> _Directions_
Output, word for word, the lines of this listing that fall between the line with "From S2P Require" and the line with "(** Mark any", counting both of those lines, and no others.
── Data section
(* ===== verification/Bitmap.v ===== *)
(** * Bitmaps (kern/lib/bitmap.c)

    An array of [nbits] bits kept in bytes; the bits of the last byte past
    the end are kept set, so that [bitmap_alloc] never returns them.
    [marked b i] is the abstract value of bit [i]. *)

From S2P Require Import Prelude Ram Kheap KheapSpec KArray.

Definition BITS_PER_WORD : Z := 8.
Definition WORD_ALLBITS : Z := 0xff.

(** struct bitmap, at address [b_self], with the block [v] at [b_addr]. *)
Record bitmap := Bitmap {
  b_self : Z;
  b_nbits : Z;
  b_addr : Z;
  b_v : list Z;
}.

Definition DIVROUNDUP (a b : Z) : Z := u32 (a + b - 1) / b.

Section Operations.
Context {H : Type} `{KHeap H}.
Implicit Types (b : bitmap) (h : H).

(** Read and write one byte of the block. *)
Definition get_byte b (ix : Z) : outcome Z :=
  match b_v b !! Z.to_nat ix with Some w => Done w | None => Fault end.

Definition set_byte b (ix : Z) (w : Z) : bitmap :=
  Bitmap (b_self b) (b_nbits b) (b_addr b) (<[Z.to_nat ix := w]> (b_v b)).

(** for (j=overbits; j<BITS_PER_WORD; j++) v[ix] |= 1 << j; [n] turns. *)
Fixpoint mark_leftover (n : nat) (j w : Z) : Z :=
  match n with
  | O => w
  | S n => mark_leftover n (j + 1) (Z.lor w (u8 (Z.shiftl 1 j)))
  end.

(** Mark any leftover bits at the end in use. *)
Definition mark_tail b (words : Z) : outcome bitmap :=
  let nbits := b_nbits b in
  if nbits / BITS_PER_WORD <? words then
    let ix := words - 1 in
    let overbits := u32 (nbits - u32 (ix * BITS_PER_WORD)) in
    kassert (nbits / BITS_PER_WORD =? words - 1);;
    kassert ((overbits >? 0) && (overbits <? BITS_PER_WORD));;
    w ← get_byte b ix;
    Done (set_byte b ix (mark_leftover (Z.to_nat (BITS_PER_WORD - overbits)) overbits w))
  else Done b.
────
> _Response_
From S2P Require Import Prelude Ram Kheap KheapSpec KArray.

Definition BITS_PER_WORD : Z := 8.
Definition WORD_ALLBITS : Z := 0xff.

(** struct bitmap, at address [b_self], with the block [v] at [b_addr]. *)
Record bitmap := Bitmap {
  b_self : Z;
  b_nbits : Z;
  b_addr : Z;
  b_v : list Z;
}.

Definition DIVROUNDUP (a b : Z) : Z := u32 (a + b - 1) / b.

Section Operations.
Context {H : Type} `{KHeap H}.
Implicit Types (b : bitmap) (h : H).

(** Read and write one byte of the block. *)
Definition get_byte b (ix : Z) : outcome Z :=
  match b_v b !! Z.to_nat ix with Some w => Done w | None => Fault end.

Definition set_byte b (ix : Z) (w : Z) : bitmap :=
  Bitmap (b_self b) (b_nbits b) (b_addr b) (<[Z.to_nat ix := w]> (b_v b)).

(** for (j=overbits; j<BITS_PER_WORD; j++) v[ix] |= 1 << j; [n] turns. *)
Fixpoint mark_leftover (n : nat) (j w : Z) : Z :=
  match n with
  | O => w
  | S n => mark_leftover n (j + 1) (Z.lor w (u8 (Z.shiftl 1 j)))
  end.

(** Mark any leftover bits at the end in use. *)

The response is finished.